US benchmark West Texas Intermediate (WTI) for September delivery dived almost 3.0 per cent, shedding $US1.40 to close at $US47.52 a barrel on the New York Mercantile Exchange.
Brent North Sea crude for September dropped $US1.10 (2.1 per cent) to settle at $US52.21 a barrel in London trade.
Both contracts had tumbled on Thursday, snapping two consecutive days of gains.
On Friday, the WTI futures contract clocked a fifth straight week of decline and was heading closer to its lowest level in six years, following an attempt at stabilisation around $US60 a barrel in the spring.
Gold has reversed earlier losses as the dollar US fell after weaker-than-expected US data, but prices remain on course for their biggest monthly decline in more than two years on expectations the Federal Reserve will soon raise interest rates.
A US government index on employment costs rose less than forecast.
Spot gold, lower initially, rose as much as 1.4 per cent to a session high of $US1,103.13 an ounce, before trading up 0.8 per cent at $US1,095.80 by 2.34 pm EDT (0434 Saturday AEST).

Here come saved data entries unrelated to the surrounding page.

Definition set_t_run_mode (v : Z) (t : scheduler_task) : scheduler_task :=
  Task (t_id t) (t_syscall_stack_top t) (t_userspace_stack_top t) (t_simd_state t) (t_state t)
    (t_name t) (t_name_length t) (t_empty t) (t_ppid t) (t_exit_code t) v (t_is_waited t)
    (t_virtual_stack_top t) (t_fd_count t) (t_fd_max t) (t_fd_translation t)
    (t_fd_allocated_pages t) (t_parent_queue t) (t_next t) (t_previous t).

Definition set_t_exit_code (v : Z) (t : scheduler_task) : scheduler_task :=
  Task (t_id t) (t_syscall_stack_top t) (t_userspace_stack_top t) (t_simd_state t) (t_state t)
    (t_name t) (t_name_length t) (t_empty t) (t_ppid t) v (t_run_mode t) (t_is_waited t)
    (t_virtual_stack_top t) (t_fd_count t) (t_fd_max t) (t_fd_translation t)
    (t_fd_allocated_pages t) (t_parent_queue t) (t_next t) (t_previous t).

Definition set_t_is_waited (v : bool) (t : scheduler_task) : scheduler_task :=
  Task (t_id t) (t_syscall_stack_top t) (t_userspace_stack_top t) (t_simd_state t) (t_state t)
    (t_name t) (t_name_length t) (t_empty t) (t_ppid t) (t_exit_code t) (t_run_mode t) v
    (t_virtual_stack_top t) (t_fd_count t) (t_fd_max t) (t_fd_translation t)
    (t_fd_allocated_pages t) (t_parent_queue t) (t_next t) (t_previous t).
Record scheduler_task_queue := Queue {
  q_current : Z;
  q_head : Z;
  q_last : Z;
  q_lock : spinlock_t;
  q_count : Z
}.

Record scheduler_context := Context_ {
  c_cpu_id : Z;
  c_running : scheduler_task_queue;
  c_next : Z;
  c_previous : Z
}.

(** [arch_cpu_context_t]. *)
Record arch_cpu_context_t := CpuContext {
  cx_context_type : Z;
  cx_cpu_id : Z;
  cx_is_bsp : bool;
  cx_gdt : Z;
  cx_scheduler_context : Z
}.

(** The processor: the two GS base registers, the vector registers, the
    registers of the code it continues with, the preemption timer and the
    interrupt flag. *)
Record cpu := Cpu {
  gs_base : Z;
  gs_kernel_base : Z;
  cpu_simd : arch_simd_state_t;
  cpu_running : option arch_cpu_state_t;
  cpu_timer_armed : bool;
  cpu_interrupts : bool
}.
(** The state after a change of the tasks and of one context. *)
Definition with_queue s (ctx : Z) (c : scheduler_context) (q : scheduler_task_queue) (ts : tasks_t) : sched St :=
  with_contexts (with_tasks s ts) (<[ctx := Context_ (c_cpu_id c) q (c_next c) (c_previous c)]> (sc_contexts s)).

Lemma with_queue_twice s ctx c q q' ts ts' :
  with_queue (with_queue s ctx c q ts) ctx (Context_ (c_cpu_id c) q (c_next c) (c_previous c)) q' ts' =
  with_queue s ctx c q' ts'.
Proof using. unfold with_queue, with_contexts, with_tasks. simpl. by rewrite insert_insert_eq. Qed.

(** The first runnable task in queue order is chosen; it and the tasks
    before it move to the end. *)
Lemma pop_runnable_spec l1 : forall s ctx c x l2 fuel,
  sc_contexts s !! ctx = Some c -> queue_rep (sc_tasks s) (c_running c) (l1 ++ x :: l2) ->
  Forall (fun y => runs (sc_tasks s) y = false) l1 -> runs (sc_tasks s) x = true ->
  (length l1 <= fuel)%nat ->
  exists q ts, pop_runnable ctx s fuel = Done (x, with_queue s ctx c q ts) /\
    queue_rep ts q (l2 ++ l1 ++ [x]) /\ q_current q = x /\ same_but_next (sc_tasks s) ts /\
    (forall p, p ∉ l1 ++ x :: l2 -> ts !! p = sc_tasks s !! p).
Proof using.
  induction l1 as [|a l1 IH]; intros s ctx c x l2 fuel Hc Hq Hf Hx Hfu.
  - simpl in Hq. destruct (pop_spec _ _ _ _ Hq) as (q & ts & E & Hq' & Hcur & Hs & Ho).
    exists q, ts. split_and!; try done.
    assert (pop_running ctx s = Done (x, with_queue s ctx c q ts)) as Ep.
    { unfold pop_running. rewrite Hc. cbn [deref mbind outcome_bind]. by rewrite E. }
    rewrite <- (runs_same _ _ x Hs) in Hx. unfold runs in Hx.
    destruct fuel; cbn [pop_runnable]; rewrite Ep; cbn [mbind outcome_bind]; cbn beta iota;
      change (sc_tasks (with_queue s ctx c q ts)) with ts;
      (destruct (ts !! x) as [t|]; [|done]); cbn [deref mbind outcome_bind]; simpl in Hx; unfold runnable in Hx;
      by destruct (t_empty t || (t_run_mode t =? RUN_MODE_ZOMBIE)).
  - destruct fuel as [|fuel]; [simpl in Hfu; lia|].
    apply Forall_cons in Hf as [Ha Hf]. rewrite <- app_comm_cons in Hq.
    destruct (pop_spec _ _ _ _ Hq) as (q & ts & E & Hq' & Hcur & Hs & Ho).
    assert (pop_running ctx s = Done (a, with_queue s ctx c q ts)) as Ep.
    { unfold pop_running. rewrite Hc. cbn [deref mbind outcome_bind]. by rewrite E. }
    destruct (IH (with_queue s ctx c q ts) ctx (Context_ (c_cpu_id c) q (c_next c) (c_previous c)) x
      (l2 ++ [a]) fuel) as (q2 & ts2 & E2 & Hq2 & Hcur2 & Hs2 & Ho2).
    + apply lookup_insert_eq.
    + simpl. by rewrite <- app_assoc in Hq'.
    + eapply Forall_impl; [exact Hf|]. intros y Hy. simpl. rewrite <- Hy. by apply runs_same.
    + rewrite <- Hx. by apply runs_same.
    + simpl in Hfu. lia.
    + exists q2, ts2. cbn [pop_runnable]. rewrite Ep. cbn [mbind outcome_bind]. cbn beta iota.
      rewrite <- (runs_same _ _ a Hs) in Ha. unfold runs in Ha.
      change (sc_tasks (with_queue s ctx c q ts)) with ts in *.
      destruct (queue_task _ _ _ a Hq') as [t Ht]; [set_solver|]. rewrite Ht in Ha |- *.
      cbn [deref mbind outcome_bind]. simpl in Ha. unfold runnable in Ha.
      destruct (t_empty t || (t_run_mode t =? RUN_MODE_ZOMBIE)); [|done].
      rewrite E2, with_queue_twice. split_and!; [done| |done|by etrans|].
      * rewrite <- app_comm_cons. by rewrite <- (app_assoc l2) in Hq2.
      * intros p Hp. rewrite Ho2 by set_solver. simpl. apply Ho. set_solver.
Qed.
End Pick.

(** * The processor *)

Section Processor.
Context {St : Type}.
Implicit Types s : sched St.

(** The two GS bases are the context [p] of the processor and the task [k]
    (0 when none is installed), in either order. *)
Record on_cpu s (p k : Z) (cx : arch_cpu_context_t) : Prop := {
  oc_bases : (gs_base (sc_cpu s) = p /\ gs_kernel_base (sc_cpu s) = k) \/
             (gs_base (sc_cpu s) = k /\ gs_kernel_base (sc_cpu s) = p);
  oc_context : sc_cpu_contexts s !! p = Some cx;
  oc_nonzero : p <> 0;
  oc_type : cx_context_type cx = CONTEXT_TYPE_CPU;
  oc_task : k = 0 \/ (sc_cpu_contexts s !! k = None /\
                      exists t, sc_tasks s !! k = Some t /\ t_id t <> CONTEXT_TYPE_CPU)
}.

(** The GS bases set to [a] and [b]. *)
Definition with_gs s (a b : Z) : sched St :=
  let c := sc_cpu s in
  with_cpu s (Cpu a b (cpu_simd c) (cpu_running c) (cpu_timer_armed c) (cpu_interrupts c)).

Lemma with_gs_same s a b : gs_base (sc_cpu s) = a -> gs_kernel_base (sc_cpu s) = b -> with_gs s a b = s.
Proof using. intros <- <-. destruct s as [? ? ? ? ? ? ? ? []]. done. Qed.
Lemma demo_context_wf h p s F B :
  block_allocator_lock h = false -> ba_wf 0 table h F B ->
  block_allocator_current_virtual_address h = 0x101000 ->
  ('(p, s) ← arch_context_install (demo_empty h);
   s ← task_scheduler_round_robin_install_context 0 table 0 7 100 s; Done (p, s)) = Done (p, s) ->
  exists n x t cx, sched_wf s [n] (add_queue (fun _ => []) n x) /\ sc_tasks s = {[x := t]} /\
    runnable t = true /\ t_id t = 0 /\ on_cpu s p 0 cx /\ cx_scheduler_context cx = n.
Proof using.
  intros Hl W Hcur E. apply bind_done_inv in E as ([p1 s1] & E1 & E).
  apply bind_done_inv in E as (s2 & E2 & [= <- <-]).
  assert (kh_ok h) as Hok by (split; [done|by exists F, B]).
  unfold arch_context_install in E1. apply bind_done_inv in E1 as ([p2 h2] & E3 & [= <- <-]).
  destruct (kh_page_law _ _ _ Hok E3) as (Ok2 & Hp0 & Hnl & Hl2 & _ & _ & Fit & _).
  set (s1 := with_cpu _ _) in E2.
  assert (sched_wf s1 [] (fun _ => [])) as W1.
  { split.
    - exact I.
    - constructor.
    - apply not_elem_of_nil.
    - reflexivity.
    - intros c Hc. by apply elem_of_nil in Hc.
    - intros c d x Hc. by apply elem_of_nil in Hc.
    - intros x [t Hx]. simpl in Hx. by rewrite lookup_empty in Hx.
    - intros x [t Hx]. simpl in Hx. by rewrite lookup_empty in Hx.
    - intros q [c Hc]. simpl in Hc. apply lookup_insert_Some in Hc as [[<- _]|[_ Hc]]; [exact Hl2|].
      by rewrite lookup_empty in Hc.
    - intros x [t Hx]. simpl in Hx. by rewrite lookup_empty in Hx.
    - exact Ok2.
    - reflexivity.
    - reflexivity. }
  destruct (install_context_spec 0 table s1 [] (fun _ => []) p2 0 (CpuContext CONTEXT_TYPE_CPU 0 false 0 0) 0 7 100 W1)
    as [Ex|(s' & n & x & t & cx' & Ex & Ws & _ & _ & Hts & Hr & Hid & Hoc & Hcx)].
  - split; simpl; [by left|apply lookup_insert_eq|done|done|by left].
  - apply Fit. split; [constructor; [unfold sizeof_scheduler_context; lia|constructor]|].
    split; rewrite Hcur; vm_compute; congruence.
  - congruence.
  - assert (s' = s2) as -> by congruence. exists n, x, t, cx'. split_and!; try done.
Qed.

(** Writing a name into a fresh block. *)
Lemma demo_name_wf s C Q name h :
  sched_wf s C Q -> kh_fits [3] (sc_heap s) -> kh_block_allocate 3 (sc_heap s) = Done (name, h) ->
  let s' := with_heap s (kh_with_mem h (put (kh_mem h) name demo_name)) in
  sched_wf s' C Q /\ kh_block (sc_heap s') name /\ 3 <= kh_extent (sc_heap s') name /\
  cstr (kh_mem (sc_heap s')) name demo_name.
Proof using.
  intros W Hfit E s'. destruct (kh_block_law _ _ _ _ _ (sw_heap _ _ _ W) Hfit E) as (Ok & _ & _ & _ & Mo & Hz & Bn & Ex & _).
  destruct (put_spec demo_name (kh_mem h) name) as [P1 P2]; [repeat constructor|apply Hz; simpl; lia|].
  assert (changes (kh_data h) (kh_mem h) (put (kh_mem h) name demo_name)) as P3.
  { eapply changes_mono; [|exact P2]. intros b Hb. cbn beta in Hb. exists name. split; [exact Bn|]. simpl length in Hb. lia. }
  destruct (kh_write_law h _ Ok P3) as (Ok3 & Lv3 & Bl3 & Ex3 & _). split_and!.
  - apply sched_wf_heap; [exact W|exact Ok3|]. intros a Ha. apply Lv3. by apply Mo.
  - exact (proj2 (Bl3 name) Bn).
  - change (3 <= kh_extent (kh_with_mem h (put (kh_mem h) name demo_name)) name). rewrite (Ex3 name Bn). exact Ex.
  - change (cstr (kh_mem (kh_with_mem h (put (kh_mem h) name demo_name))) name demo_name). rewrite kh_mem_law. exact P1.
Qed.
End Demo.

(** What the properties need of the numbers of the concrete state. *)
Definition demo_small (s : sched (ba_state pa_state)) : bool :=
  (last_id s =? 0) && (block_allocator_current_virtual_address (sc_heap s) <? 0x1000000) &&
  (0 <=? block_allocator_current_virtual_address (sc_heap s)) &&
  forallb (fun '(_, t) => t_ppid t =? 0) (map_to_list (sc_tasks s)).

Lemma demo_small_inv s n : demo_small s = true -> 0 <= n < 0x100000 ->
  last_id s = 0 /\ Forall (fun n => 0 <= n /\ n + 16384 < 18446744073709551616) [n] /\ room (sc_heap s) (list_pages [n]).
Proof.
  intros H Hn. unfold demo_small in H. apply andb_true_iff in H as [H _]. apply andb_true_iff in H as [[H1%Z.eqb_eq H2%Z.ltb_lt]%andb_true_iff H3%Z.leb_le].
  assert (0 <= block_round_size n <= 0x100010) as Hr.
  { unfold block_round_size, BLOCK_MINIMUM_ALLOCATION. cbv zeta. repeat btest; try lia; rewrite u64_small; zlia. }
  split; [done|]. split; [constructor; [lia|constructor]|].
  unfold room, list_pages, block_pages, page_number, PAGE. simpl. split; zlia.
Qed.

Lemma demo_small_orphans s x t : demo_small s = true -> sc_tasks s !! x = Some t -> t_ppid t = 0.
Proof.
  intros H Hx. apply andb_true_iff in H as [_ H]. rewrite forallb_forall in H.
  apply elem_of_map_to_list, list_elem_of_In, H in Hx. by apply Z.eqb_eq in Hx.
Qed.

Lemma demo_sched : exists table h p name s n x t cx,
  demo_boot = Done (table, h) /\ demo_install table h = Done (p, name, s) /\
  @sched_wf _ (ba_heap 0 table) s [n] (add_queue (fun _ => []) n x) /\
  sc_tasks s = {[x := t]} /\ runnable t = true /\ t_id t = 0 /\ on_cpu s p 0 cx /\ cx_scheduler_context cx = n /\
  demo_small s = true /\
  is_done (@task_scheduler_round_robin_create_kernel 0 table _ (ba_heap 0 table) name 4096 s) = true /\
  @named _ (ba_heap 0 table) (sc_heap s) name demo_name.
Proof.
  assert (is_done ('(table, h) ← demo_boot;
    '(p, s) ← @arch_context_install _ (demo_kernel_heap table) (demo_empty h);
    s ← @task_scheduler_round_robin_install_context 0 table _ (demo_kernel_heap table) 0 7 100 s;
    if demo_small s then Done tt else Undef) = true) as H0 by (vm_compute; reflexivity).
  assert (is_done ('(table, h) ← demo_boot; '(p, name, s) ← demo_install table h;
    if demo_small s && is_done (@task_scheduler_round_robin_create_kernel 0 table _ (ba_heap 0 table) name 4096 s)
    then Done tt else Undef) = true) as H by (vm_compute; reflexivity).
  destruct demo_heap as (table & h & E & Hl & Hc & W).
  rewrite E in H, H0. cbn [mbind outcome_bind] in H, H0. apply is_done_bind in H as ([[p name] s] & E2 & H).
  apply is_done_inv in H as [u H]. destruct (demo_small s) eqn:E3; [|discriminate H]. cbn [andb] in H.
  destruct (is_done (task_scheduler_round_robin_create_kernel _ _ _ _ _)) eqn:E4; [|discriminate H]. pose proof E2 as E2'. unfold demo_install in E2.
  apply bind_done_inv in E2 as ([p1 s1] & E5 & E2). apply bind_done_inv in E2 as (s2 & E6 & E2).
  apply bind_done_inv in E2 as ([nm h3] & E7 & E2).
  destruct (demo_context_wf table h p1 s2 _ _ Hl W Hc) as (n & x & t & cx & H1 & H2 & H3 & H4 & H5 & H6).
  { rewrite E5. cbn [mbind outcome_bind]. rewrite E6. reflexivity. }
  rewrite E5 in H0. cbn [mbind outcome_bind] in H0. rewrite E6 in H0. cbn [mbind outcome_bind] in H0.
  destruct (demo_small s2) eqn:E8; [|cbn [is_done] in H0; discriminate H0]. destruct (demo_small_inv s2 3 E8 ltac:(lia)) as (_ & Hf1 & Hf2).
  destruct (demo_name_wf table s2 [n] _ nm h3 H1 (conj Hf1 Hf2) E7) as (W' & Hb & He & Hcs).
  injection E2 as <- <- <-. destruct (demo_small_inv _ 2 E3 ltac:(lia)) as (_ & Hg1 & Hg2).
  eexists table, h, p1, nm, _, n, x, t, cx. split_and!; [exact E|exact E2'|exact W'|exact H2|exact H3|exact H4| |exact H6|exact E3|exact E4|].
  - destruct H5 as [O1 O2 O3 O4 O5]. split; [exact O1|exact O2|exact O3|exact O4|exact O5].
  - apply (@named_block _ (ba_heap 0 table) (ba_heap_laws 0 table hhdm_ok_0)).
    + exact (@sw_heap _ (ba_heap 0 table) _ _ _ W').
    + exact Hb.
    + exact Hcs.
    + exact (Z.lt_le_trans 2 3 _ eq_refl He).
    + split; [exact Hg1|exact Hg2].
Qed.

US gold for August delivery climbed 0.6 per cent to settle at $US1,094.90 an ounce.
Spot silver was up 0.7 per cent at $US14.75 an ounce.
Spot platinum fell 0.4 per cent to $US982.25 an ounce and palladium dropped 1.2 per cent to $US611 an ounce.
Copper prices have fallen on persistent worries about demand in top consumer China, but losses are muted after weak US data prompted a slide in the US dollar.
Three-month copper on the London Metal Exchange closed down 0.6 per cent at $US5,230 tonne, after sliding as much as one per cent in the morning and then bouncing briefly into positive territory following the US data.
Aluminium ended 1.5 per cent lower at $US1,618 a tonne, the weakest in six years, amid oversupply.
Zinc slid 1.8 per cent to finish at $US1,916 a tonne while lead fell 0.6 per cent to $US1,702.
But nickel gained 0.2 per cent to $US11,045 a tonne and tin closed up 0.7 per cent at $US16,300 a tonne.